Since 1973 the nation has been divided over the issue of abortion in a manner not seen since the issue of slavery separated the nation. However, the Supreme Court had not yet completed it distorted view of constitutional liberty with its Roedecision. After two decades of ruling and adjudicating on legislative efforts to curtail abortion the Supreme Court further expanded the meaning of liberty in 1992 in Planned Parenthood v. Casey.
In Casey the Court appeared to be modifying its decision in Roe to allow for some state regulation of abortion. However, the Court also attempted to enlighten the public as to what it considers to be protected liberty under the constitution. In discussing liberty the Casey decision boldly proclaims: “At the heart of liberty is the right to define one’s own concept of existence, of meaning, of the universe, and of the mystery of human life.”

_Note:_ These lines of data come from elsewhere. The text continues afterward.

Lemma present_bit e : present e = Z.testbit e 0.
Proof. unfold present, PAGE_PRESENT. by apply land_pow2_ne0. Qed.

Lemma present_lor e f : present (Z.lor e f) = present e || present f.
Proof. by rewrite !present_bit, Z.lor_spec. Qed.

Lemma low_flags f : 0 <= f < PAGE_SIZE -> Z.land f PAGE_MASK = 0.
Proof.
  intros Hf. unfold PAGE_SIZE in Hf. rewrite land_PAGE_MASK by lia.
  unfold PAGE_SIZE. rewrite Z.div_small by lia. done.
Qed.

Lemma PTE_CREATE_range addr flags :
  0 <= addr -> 0 <= flags < 2 ^ 64 -> 0 <= PTE_CREATE addr flags < 2 ^ 64.
Proof.
  intros Ha Hf. apply lor_range; [lia| |done].
  pose proof (land_range_r addr PAGE_MASK ltac:(done)). unfold PAGE_MASK in *. lia.
Qed.

(** Two addresses have the same path exactly when they lie on the same of the
    2^36 pages a four-level walk distinguishes. *)
Definition vpn (va : Z) : Z := va / PAGE_SIZE mod 2 ^ 36.

Lemma index_div va k : 0 <= k -> Z.land (Z.shiftr va k) 0x1FF = va / 2 ^ k mod 512.
Proof.
  intros Hk. change 0x1FF with (2 ^ 9 - 1). rewrite land_ones_mod by lia.
  by rewrite Z.shiftr_div_pow2.
Qed.

Lemma va_path_vpn va va' : va_path va = va_path va' <-> vpn va = vpn va'.
Proof.
  unfold va_path, PML4_INDEX, PDPT_INDEX, PD_INDEX, PT_INDEX, vpn, PAGE_SIZE.
  rewrite !index_div by lia.
  assert (Hv : forall v, v / 2 ^ 39 = v / 4096 / 2 ^ 27 /\ v / 2 ^ 30 = v / 4096 / 2 ^ 18
                /\ v / 2 ^ 21 = v / 4096 / 2 ^ 9 /\ v / 2 ^ 12 = v / 4096).
  { intros v. change 4096 with (2 ^ 12). rewrite !Z.div_div by lia. done. }
  destruct (Hv va) as (-> & -> & -> & ->). destruct (Hv va') as (-> & -> & -> & ->).
  generalize (va / 4096) (va' / 4096). intros x y. split; intros E.
  - injection E as E1 E2 E3 E4. zdiv_lia.
  - f_equal; [zdiv_lia|]. f_equal; [zdiv_lia|]. f_equal; [zdiv_lia|]. f_equal. zdiv_lia.
Qed.

Lemma va_path_mask va : 0 <= va < 2 ^ 64 -> va_path (Z.land va PAGE_MASK) = va_path va.
Proof.
  intros Hv. apply va_path_vpn. unfold vpn. rewrite land_PAGE_MASK by done.
  rewrite Z.div_mul by done. done.
Qed.

(** ** Well-formed address spaces *)
Section walks.
Context `{BootInfo}.

(** The direct map reaches every page, and no table has address NULL in it. *)
Record machine_wf (m : machine) : Prop := {
  mw_pmm : pmm_wf (pmm m);
  mw_bytes : ram_bytes (mem m);
  mw_hhdm : 0 < hhdm_offset;
  mw_top : total_pages (pmm m) * PAGE_SIZE + hhdm_offset <= 2 ^ 64
}.

Definition used_frame (m : machine) (f : Z) : Prop :=
  exists i, f = i * PAGE_SIZE /\ page_used (pmm m) i.

Definition idx_ok (i : Z) : Prop := 0 <= i < 512.

(** A path of valid indices whose first one is in the part [D] of the PML4. *)
Definition path_in (D : Z -> Prop) (p : list Z) : Prop :=
  Forall idx_ok p /\ forall i, head p = Some i -> D i.

(** The part [D] of the address space rooted at [root] is a tree of tables:
    each table is a page in use, and no two paths share a table. *)
Record space_wf (D : Z -> Prop) (root : Z) (m : machine) : Prop := {
  sw_frame : forall p f, path_in D p -> (length p <= 3)%nat ->
    walk (mem m) root p = Some f -> used_frame m f;
  sw_inj : forall p q f, path_in D p -> (length p <= 3)%nat ->
    path_in D q -> (length q <= 3)%nat ->
    walk (mem m) root p = Some f -> walk (mem m) root q = Some f -> p = q
}.

Definition is_table (D : Z -> Prop) (root : Z) (m : machine) (f : Z) : Prop :=
  exists p, path_in D p /\ (length p <= 3)%nat /\ walk (mem m) root p = Some f.

(** [evolves D root m m']: between [m] and [m'] tables were added to the part
    [D] of the space at [root], or flags of its entries changed; every mapping
    and every page in use that is not one of the tables is unchanged. *)
Record evolves (D : Z -> Prop) (root : Z) (m m' : machine) : Prop := {
  ev_machine : machine_wf m';
  ev_space : space_wf D root m';
  ev_total : total_pages (pmm m') = total_pages (pmm m);
  ev_used : forall i, page_used (pmm m) i -> page_used (pmm m') i;
  ev_walk : forall p, path_in D p -> (length p <= 4)%nat ->
    (length p = 4%nat \/ is_Some (walk (mem m) root p)) ->
    walk (mem m') root p = walk (mem m) root p;
  ev_new : forall f, is_table D root m' f -> is_table D root m f \/ ~ used_frame m f;
  ev_data : forall i a, page_used (pmm m) i -> ~ is_table D root m (i * PAGE_SIZE) ->
    i * PAGE_SIZE <= a < (i + 1) * PAGE_SIZE -> mem m' a = mem m a
}.

Lemma evolves_refl D root m : machine_wf m -> space_wf D root m -> evolves D root m m.
Proof. intros Hm Hs. split; auto. Qed.

Lemma evolves_trans D root m1 m2 m3 :
  evolves D root m1 m2 -> evolves D root m2 m3 -> evolves D root m1 m3.
Proof.
  intros E1 E2. split.
  - apply E2.
  - apply E2.
  - by rewrite (ev_total _ _ _ _ E2), (ev_total _ _ _ _ E1).
  - intros i Hi. by apply E2, E1.
  - intros p Hp Hl Hw. pose proof (ev_walk _ _ _ _ E1 p Hp Hl Hw) as W1.
    rewrite (ev_walk _ _ _ _ E2 p Hp Hl); [done|]. by rewrite W1.
  - intros f Ht. destruct (ev_new _ _ _ _ E2 f Ht) as [Ht'|Hf].
    + by apply E1.
    + right. intros (i & -> & Hi). apply Hf. exists i. split; [done|]. by apply E1.
  - intros i a Hi Hn Ha.
    rewrite (ev_data _ _ _ _ E2 i a); [by apply (ev_data _ _ _ _ E1 i)|by apply E1| |done].
    intros Ht. destruct (ev_new _ _ _ _ E1 _ Ht) as [|Hf]; [done|]. apply Hf. by exists i.
Qed.

Lemma used_frame_range m f :
  machine_wf m -> used_frame m f ->
  0 <= f < 2 ^ 64 - PAGE_SIZE /\ f + PAGE_SIZE + hhdm_offset <= 2 ^ 64 /\
  f mod PAGE_SIZE = 0 /\ P2V f = f + hhdm_offset.
Proof.
  intros Hm (i & -> & [Hi _]). pose proof (mw_hhdm m Hm). pose proof (mw_top m Hm).
  unfold PAGE_SIZE in *. split_and!; [lia|lia|lia|by apply Z.mod_mul|].
  unfold P2V, PHYS_TO_VIRT. apply u64_small. lia.
Qed.

Lemma used_frame_apart m f g :
  used_frame m f -> used_frame m g -> f <> g -> f + PAGE_SIZE <= g \/ g + PAGE_SIZE <= f.
Proof. intros (i & -> & _) (j & -> & _). unfold PAGE_SIZE. lia. Qed.

Lemma V2P_offset m f d :
  machine_wf m -> used_frame m f -> 0 <= d < PAGE_SIZE -> V2P (u64 (P2V f + d)) = f + d.
Proof.
  intros Hm Hf Hd. destruct (used_frame_range m f Hm Hf) as (H1 & H2 & _ & ->).
  pose proof (mw_hhdm m Hm). unfold V2P, VIRT_TO_PHYS. rewrite (u64_small (f + _ + d)) by lia.
  replace (f + hhdm_offset + d - hhdm_offset) with (f + d) by lia. apply u64_small. lia.
Qed.

Lemma table_entry_used m f i :
  machine_wf m -> used_frame m f -> idx_ok i ->
  table_entry (P2V f) i m = load64 (mem m) (f + 8 * i).
Proof.
  intros Hm Hf Hi. unfold idx_ok in Hi. unfold table_entry, kload64.
  rewrite (V2P_offset m) by (done || unfold PAGE_SIZE; lia). done.
Qed.

Lemma set_entry_used m f i v :
  machine_wf m -> used_frame m f -> idx_ok i ->
  set_entry (P2V f) i v m = mkMachine (pmm m) (store64 (mem m) (f + 8 * i) (u64 v)).
Proof.
  intros Hm Hf Hi. unfold idx_ok in Hi. unfold set_entry, kstore64.
  rewrite (V2P_offset m) by (done || unfold PAGE_SIZE; lia). done.
Qed.

Lemma step_agree m m' f i :
  (forall a, f <= a < f + PAGE_SIZE -> m' a = m a) -> idx_ok i -> step m' f i = step m f i.
Proof.
  intros Hag Hi. unfold idx_ok in Hi. unfold step.
  rewrite (load64_agree m' m); [done|]. intros x Hx. apply Hag. unfold PAGE_SIZE. lia.
Qed.

(** The step through an entry just stored, and through any other entry. *)
Lemma step_store_eq m f i v :
  0 <= v < 2 ^ 64 ->
  step (store64 m (f + 8 * i) v) f i = if present v then Some (PTE_GET_ADDR v) else None.
Proof. intros Hv. unfold step. by rewrite load64_store64_eq. Qed.

Lemma step_store_ne m f i v g j :
  f mod PAGE_SIZE = 0 -> g mod PAGE_SIZE = 0 -> idx_ok i -> idx_ok j ->
  (f, i) <> (g, j) -> step (store64 m (f + 8 * i) v) g j = step m g j.
Proof.
  unfold idx_ok, PAGE_SIZE. intros Hf Hg Hi Hj Hne. unfold step.
  rewrite load64_store64_ne; [done|].
  destruct (decide (f = g)) as [->|Hfg].
  - assert (i <> j) by congruence. lia.
  - pose proof (Z.div_mod f 4096). pose proof (Z.div_mod g 4096). lia.
Qed.

Lemma path_in_app D p q : path_in D (p ++ q) -> path_in D p.
Proof.
  intros [Hf Hd]. apply Forall_app in Hf as [Hf _]. split; [done|].
  intros i Hi. apply Hd. destruct p; [done|exact Hi].
Qed.

Lemma path_in_last D p i : path_in D (p ++ [i]) -> idx_ok i.
Proof. intros [Hf _]. apply Forall_app in Hf as [_ Hf]. by apply Forall_cons_1 in Hf as [? _]. Qed.

(** Walks depend only on the steps at the tables they pass. *)
Lemma walk_ext D root (m m' : ram) :
  (forall p g j, path_in D (p ++ [j]) -> (length p <= 3)%nat -> walk m root p = Some g ->
     step m' g j = step m g j) ->
  forall p, path_in D p -> (length p <= 4)%nat -> walk m' root p = walk m root p.
Proof.
  intros Hst p. induction p as [|j p IH] using rev_ind; intros Hp Hl; [done|].
  rewrite length_app in Hl. simpl in Hl.
  rewrite !walk_snoc, IH by (try lia; by eapply path_in_app).
  destruct (walk m root p) as [g|] eqn:E; [|done]. apply (Hst p); [done|lia|done].
Qed.

(** The tables of a space of which every walk is unchanged. *)
Lemma space_wf_ext D root m m' :
  space_wf D root m ->
  (forall i, page_used (pmm m) i -> page_used (pmm m') i) ->
  (forall p, path_in D p -> (length p <= 3)%nat -> walk (mem m') root p = walk (mem m) root p) ->
  space_wf D root m'.
Proof.
  intros Hs Hu Hw. split.
  - intros p f Hp Hl Hf. rewrite Hw in Hf by done.
    destruct (sw_frame _ _ _ Hs p f Hp Hl Hf) as (i & -> & Hi). exists i. auto.
  - intros p q f Hp Hl Hq Hl' Hf Hg. rewrite Hw in Hf, Hg by done.
    by apply (sw_inj _ _ _ Hs p q f).
Qed.

Lemma evolves_same_walks D root m m' :
  machine_wf m -> space_wf D root m -> machine_wf m' ->
  total_pages (pmm m') = total_pages (pmm m) ->
  (forall i, page_used (pmm m) i -> page_used (pmm m') i) ->
  (forall p, path_in D p -> (length p <= 4)%nat -> walk (mem m') root p = walk (mem m) root p) ->
  (forall i a, page_used (pmm m) i -> ~ is_table D root m (i * PAGE_SIZE) ->
    i * PAGE_SIZE <= a < (i + 1) * PAGE_SIZE -> mem m' a = mem m a) ->
  evolves D root m m'.
Proof.
  intros Hm Hs Hm' Ht Hu Hw Hd. split; try done.
  - apply (space_wf_ext D root m); [done|done|]. intros p Hp Hl. apply Hw; [done|lia].
  - intros p Hp Hl _. by apply Hw.
  - intros f (p & Hp & Hl & Hf). left. exists p. rewrite <- Hw by (done || lia). done.
Qed.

If we are to take the Court at its word, then it would appear that now any state regulation that infringes upon a person’s ability to define his “concept of existence” and “of meaning” can be found unconstitutional. Under this new enlightened understanding of liberty virtually any state law can now be rendered unconstitutional if the judiciary is persuaded that the law in question hinders an individual’s understanding of “the universe, and of the mystery of human life.”
Could not the actions of Osama bin Laden and the 9/11 terrorists now be constitutionally protected under this expansive view of liberty? After all, were not these murderers merely attempting to define their own concept of existence, of meaning, of the universe, and of the mystery of human life?”
It is abundantly clear where this evolving and unrestrained reasoning of the federal judiciary has taken us. Constitutional liberty, as understood by the founding fathers, has now been replaced with an unrestricted license to do as one pleases. Can the republic survive such an ethos? The issues of abortion, assisted suicide, euthanasia, gay marriage and unrestrained genetic research all bear down upon the moral fabric of the nation and when finally resolved will determine the ultimate destination of the American Republic.
Scripture tells us that “Where the Spirit of the Lord is there is liberty.” It also tells us that a fruit of the Spirit of the Lord is “self-control”. Constitutionally protected liberty cannot be mistaken for an unrestricted license for individuals to do whatever pleases them. Such an unrestrained lack of self-self control not only will end in the destruction of the individual engaging in such behavior but in the ultimate and complete erosion of the societal values that have kept the nation strong and vibrant over the decades of its existence.
America is at a crossroads. Our singing of the patriotic words “Let freedom ring” will ring hallow if we further corrupt ourselves and allow license to replace liberty as a foundational constitutional value. When license replaces liberty then virtue becomes corruption. Benjamin Franklin stated: “Only a virtuous people are capable of freedom. As nations become more corrupt and vicious, they have more need of masters.”
The greatness of this nation lies in the fact that our love of liberty was founded in our love of virtue and goodness. Alexis de Tocqueville is quoted as saying: “America is great because she is good, and if America ever ceases to be good, America will cease to be great.”
If our traditional values continue to be corrupted and true liberty becomes mere license then our nation will cease to be good. And with the cessation of goodness we will have lost our claim to greatness.